Tento encontrar mil justificações que me desculpem, ponho a culpa dos meus actos no que me rodeia ou nas outras pessoas, para, deste modo, fingir que agi correctamente e que sou boa pessoa.

(Nuria Chinchilla & Maruja Moragas, in “Senhores do nosso destino”)

Quanto maior é o conhecimento da lei

Quanto maior é o conhecimento da lei, menor é a desculpa do pecado.
(Santo Agostinho)

Seguir ou não o juízo da consciência

A consciência actua como um dar-se conta do que devemos fazer. Não é a decisão de como devemos agir: a decisão vem depois e consiste em seguir ou não o juízo da consciência. A consciência não é a decisão da vontade, mas o perceber com a inteligência. E não julga o que é que mais gostamos, mas o que devemos fazer.
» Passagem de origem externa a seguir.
(* ===== verification/RoomComposer.v ===== *)
(** * The chat room (client/rooms/ChatRoom.tsx, client/GroupAgentsSheet.tsx)

    The composer of a group (typing, the mention popup, sending), the markers of
    working voices, the per-group switches and their answers. The component is
    reused when the pane moves to another group; answers may come after that. *)

From S2P Require Import Prelude JsString JsMap Json Policy AlterChat GroupSettings Network PageState ClientApi.
#[local] Open Scope Z_scope.

(** ** Colours and names *)

Definition uint32 (z : Z) : Z := z `mod` 2 ^ 32.
(** [hueOf]: a 32-bit hash, unsigned at every step. *)
Definition hash_step (h c : Z) : Z := uint32 (h * 31 + c).
Definition hueOf (fp : list Z) : Z := fold_left hash_step fp 0 `mod` 360.

Definition cut8 (fp : list Z) : list Z := if (8 <? length fp)%nat then take 8 fp ++ js "…" else fp.
(** [names]: a Map built from the members, the last of a fingerprint wins. *)
Definition name_map (l : list GroupMember) : list (list Z * list Z) := fold_left (λ m x, map_set m (mb_fp x) (mb_name x)) l [].
Definition nameOf (l : list GroupMember) (fp : option (list Z)) : list Z :=
  match fp with None => js "?" | Some f => match map_get (name_map l) f with Some n => n | None => cut8 f end end.

Definition is_out (e : ThreadEntry) : bool := bool_decide (te_dir e = dir_out).
(** Whose name a bubble carries, on which side it stands. *)
Definition bubble_mine (e : ThreadEntry) : bool := is_out e && negb (bool_decide (te_by e = Some ByAlter)).
Definition voiceLabel (alter : list Z) (e : ThreadEntry) : option (list Z) :=
  if bool_decide (te_by e = Some ByAlter) then Some (match te_agent e ≫= non_empty with Some a => a | None => alter end) else None.
Definition bubble_name (alter myName : list Z) (l : list GroupMember) (e : ThreadEntry) : list Z :=
  match voiceLabel alter e with
  | Some v => (if is_out e then myName else nameOf l (te_from e)) ++ js " · " ++ v
  | None => nameOf l (te_from e)
  end.

(** ** Mentions *)

Section mentions.
Context `{LowerCase}.

Record Candidate := mkCand { ca_name : list Z; ca_owner : option (list Z) }.
Definition cand_key (c : Candidate) : list Z := toLowerCase (ca_name c) ++ js "|" ++ toLowerCase (ca_owner c ?? []).
Record PoolState := mkPool { po_seen : list (list Z); po_pool : list Candidate }.
Definition push (c : Candidate) (s : PoolState) : PoolState :=
  if jeqb (ca_name c) [] || bool_decide (cand_key c ∈ po_seen s) then s else mkPool (po_seen s ++ [cand_key c]) (po_pool s ++ [c]).
Definition member_cands (m : GroupMember) : list Candidate := mkCand (mb_name m) None :: map (λ a, mkCand a (Some (mb_name m))) (mb_agents m ?? []).
Definition all_cands (agentLabel : list Z) (members : list GroupMember) (agentNames : list (list Z)) : list Candidate :=
  concat (map member_cands members) ++ map (λ a, mkCand a (Some agentLabel)) agentNames ++ [mkCand (js "all") None].
Definition mentionPool (agentLabel : list Z) (members : list GroupMember) (agentNames : list (list Z)) : list Candidate :=
  po_pool (fold_left (λ s c, push c s) (all_cands agentLabel members agentNames) (mkPool [] [])).

Record Mention := mkMention { me_start : nat; me_query : list Z }.
Definition MAX_MATCHES : nat := 8.
Definition mentionMatches (pool : list Candidate) (m : option Mention) : list Candidate :=
  match m with
  | None => []
  | Some q => take MAX_MATCHES (filterb (λ p, startsWith (toLowerCase (ca_name p)) (toLowerCase (me_query q))) pool)
  end.

(** The longest tail of characters that are neither blank nor an at sign, read
    backwards. *)
Fixpoint word_back (s : list Z) : list Z * list Z :=
  match s with
  | c :: r => if is_ws c || (c =? 64) then ([], s) else let '(w, rest) := word_back r in (c :: w, rest)
  | [] => ([], [])
  end.
(** The pattern on the text before the caret: an at sign at the start or after a
    blank, then characters that are neither, up to the caret. *)
Definition detectMention (value : list Z) (caret : nat) : option Mention :=
  let '(w, rest) := word_back (reverse (take caret value)) in
  match rest with
  | 64 :: before => match before with
                    | [] => Some (mkMention (caret - length w - 1) (reverse w))
                    | c :: _ => if is_ws c then Some (mkMention (caret - length w - 1) (reverse w)) else None
                    end
  | _ => None
  end.
Definition picked (text : list Z) (m : Mention) (name : list Z) : list Z :=
  take (me_start m) text ++ js "@" ++ name ++ js " " ++ drop (me_start m + 1 + length (me_query m)) text.
End mentions.

(** ** The room's state *)

Record Busy := mkBusy { bu_label : list Z; bu_at : Z }.
(** What an unsuccessful write restores. *)
Inductive Undo := UndoVoices (v : option (list (list Z * bool))) | UndoDuty (d : list Z) | UndoMuted (b : bool) | UndoNothing.
Inductive RCall :=
| RcSettings (cancelled : bool)
| RcAgents (gid : list Z) (cancelled : bool)
| RcWrite (u : Undo)
| RcFeed (name : list Z).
Por isso se chama a voz da consciência, como querendo indicar que é algo que ouvimos, que nos é comunicado, que não somos nós que inventamos, mas que deriva da própria situação.
(Juan Luis Lorda)

Um poema, que devíamos ter dito e não dissemos

Ficamos a saber que pouco se aproveita de tudo o que fizemos, de tudo o que nos deram, de tudo o que conseguimos. E há um poema, que devíamos ter dito e não dissemos, a morder a recordação dos nossos gestos. As mãos, vazias, tristemente caídas ao longo do corpo. Mãos talvez sujas. Sujas talvez de dores alheias. E o fundo de nós vomita para diante do nosso olhar aquelas coisas que fizemos e tínhamos tentado esquecer. São, algumas delas, figuras monstruosas, muito negras, que se agitam numa dança animalesca. Não as queremos, mas estão cá dentro. São obra nossa.
(Paulo Geraldo)

A segurança de termos adquirido uma boa formação

Antes de mais, empenhemo-nos em afinar a consciência, aprofundando o que for preciso, até ficarmos com a segurança de termos adquirido uma boa formação.
(Josemaria Escrivá)

Não se deve obrigar ninguém a agir contra a consciência

Não se deve obrigar ninguém a agir de modo contrário à sua consciência. Mas isso não quer dizer que todas as decisões tomadas em consciência sejam correctas, ou que todas as opiniões tenham o mesmo valor. Mesmo com muito boa vontade, todos podemos errar, por falta de conhecimentos, ou por não querermos equacionar bem as coisas. De fora, podem ver com mais objectividade e explicar-nos onde erramos. O que não podem é obrigar-nos a vê-lo. Deve respeitar-se a liberdade das consciências, isto é respeitar o processo pelo qual cada um chega a ver o que deve fazer.
(Juan Luis Lorda)

A ignorância deixa a consciência às escuras

A ignorância deixa a consciência às escuras: não pode decidir bem porque lhe faltam as bases; porque está deformada ou porque foi pouca formada, fica condicionada por qualquer influência ou ideia. Também as várias manifestações da fraqueza pressionam ou abafam a voz da consciência, quer por acção das paixões desordenadas, quer por causa da preguiça.